Son cœur battait de plus en plus vite. Il adressa un ultime salut à son supérieur et éleva la lame. Dans sa poitrine, quelque chose hurla de rage et il l’entendit lui crier qu’il n’était pas trop tard, qu’il pouvait encore l’arrêter. Mais il l’ignora. Il ne pouvait pas le forcer à vivre alors qu’il n’en avait plus envie. Lui-même ne se souvenait que trop du désespoir insoutenable qu’il avait éprouvé lorsqu’il s’était éveillé dans un lit d’hôpital, preuve flagrante de son échec à mourir. Mais à l’intérieur de lui, la voix lui martelait que s’il laissait Okara partir maintenant, il allait se tuer lui-même parce qu’il n’allait jamais s’en remettre, encore moins se le pardonner. Pouvait-il prendre le risque ? Pouvait-il prendre le risque de tout perdre encore une fois sous prétexte qu’il avait fait son devoir ?

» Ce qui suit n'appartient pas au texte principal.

(** Margins of the plot area. *)
Definition margin_top : Q := 50%Q.
Definition margin_right : Q := 40%Q.
Definition margin_bottom : Q := 50%Q.
Definition margin_left : Q := 40%Q.

(** [this.yScale]: domain [-100, 100] onto the range [gHeight, margin.top]. *)
Definition yScale (gHeight : Q) (v : Z) : Q :=
  scaleLinear (-100 # 1) (100 # 1) gHeight margin_top (inject_Z v).

Inductive TickMode : Type :=
| MonthlyTicks
| YearlyTicks.

(** ** The host and the libraries the visual calls *)

(** The numeric cells of the table: their truthiness and [toString]. *)
Class NumberCells : Type :=
  { double : Type;
    double_truthy : double -> bool;
    double_toString : double -> string }.

Section DataViewModel.

Context {cells : NumberCells}.

Inductive PrimitiveValue : Type :=
| PVundefined
| PVnull
| PVstring (s : string)
| PVnumber (x : double)
| PVboolean (b : bool)
| PVdate (d : JSDate).

(** A column: the names of the roles its [roles] object owns. *)
Record DataViewMetadataColumn : Type := { roles : list string }.

Record DataViewTable : Type :=
  { columns : list DataViewMetadataColumn;
    rows : list (list PrimitiveValue) }.

Record DataView : Type := { table : DataViewTable }.

End DataViewModel.

(** [LocalTZA] is the local time zone offset in milliseconds, [Date_parse]
    is [Date.parse] ([NaN] on text it cannot read), [ToNumber_text s] is the
    text of the number [+s] once it is concatenated to a string,
    [createSelectionId tableView i] is
    [host.createSelectionIdBuilder().withTable(tableView, i).createSelectionId()]
    and [getComputedTextLength] measures the text of a tspan. *)
Class Host {cells : NumberCells} : Type :=
  { LocalTZA : Z;
    Date_parse : string -> number;
    Date_toString : JSDate -> string;
    sanitizeHtml : option string -> string;
    ToNumber_text : string -> string;
    validDataUrl : option string -> bool;
    ISelectionId : Type;
    createSelectionId : DataViewTable -> nat -> ISelectionId;
    getComputedTextLength : string -> Q }.

(** ** The visual *)

Section Visual.

Context {cells : NumberCells} {host : Host}.

(** *** Date methods *)

Definition LocalTime (t : Z) : Z := t + LocalTZA.

Definition UTC (t : Z) : Z := t - LocalTZA.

Okara perçut-il son hésitation, c’est probable. Toujours fut-il que Kakashi vit sa main droite se crisper sur le drap et immédiatement, le garçon prit sa décision. Il inspira profondément, visa…
« Merci Kakashi »
Frappa.
Curieusement, il n’éprouva rien lorsque le sang jaillit de la gorge tranchée et l’éclaboussa. Il ne ressentit rien non plus en voyant le corps tressauter quelques secondes avant de s’immobiliser, le bras droit pendant dans le vide. Le masque commença de glisser sur le côté mais Kakashi fit un pas en avant et le maintint en place. Pour rien au monde, il n’aurait voulu voir le visage, le regard de son supérieur. Ses yeux se baissèrent sur son arme. Lentement, il passa son index sur la lame pleine de sang, traçant un long chemin gris, perlé de rouge, le fixa quelques secondes et le fourra dans sa bouche. Il suça son doigt avec avidité, savourant le goût métallique sur sa langue et jusqu’au font de sa gorge, jusqu’à ce qu’il devienne ridé. Et puis tout se passa très vite. Quelque chose monta en lui, une vague amère destructrice si grande qu’elle aurait pu l’avaler de l’intérieur et il se sentit tomber, tomber dans le vide et il était le seul, l’unique responsable. Ses doigts bougèrent d’eux-mêmes. Le crissement des étincelles brisa le silence ambiant. Affolé, Kakashi saisit le katana, celui de son père, celui avec lequel il venait de tuer son dernier espoir de salut et d’une pression des doigts, il brisa la lame en morceaux. Ensuite seulement, il hurla.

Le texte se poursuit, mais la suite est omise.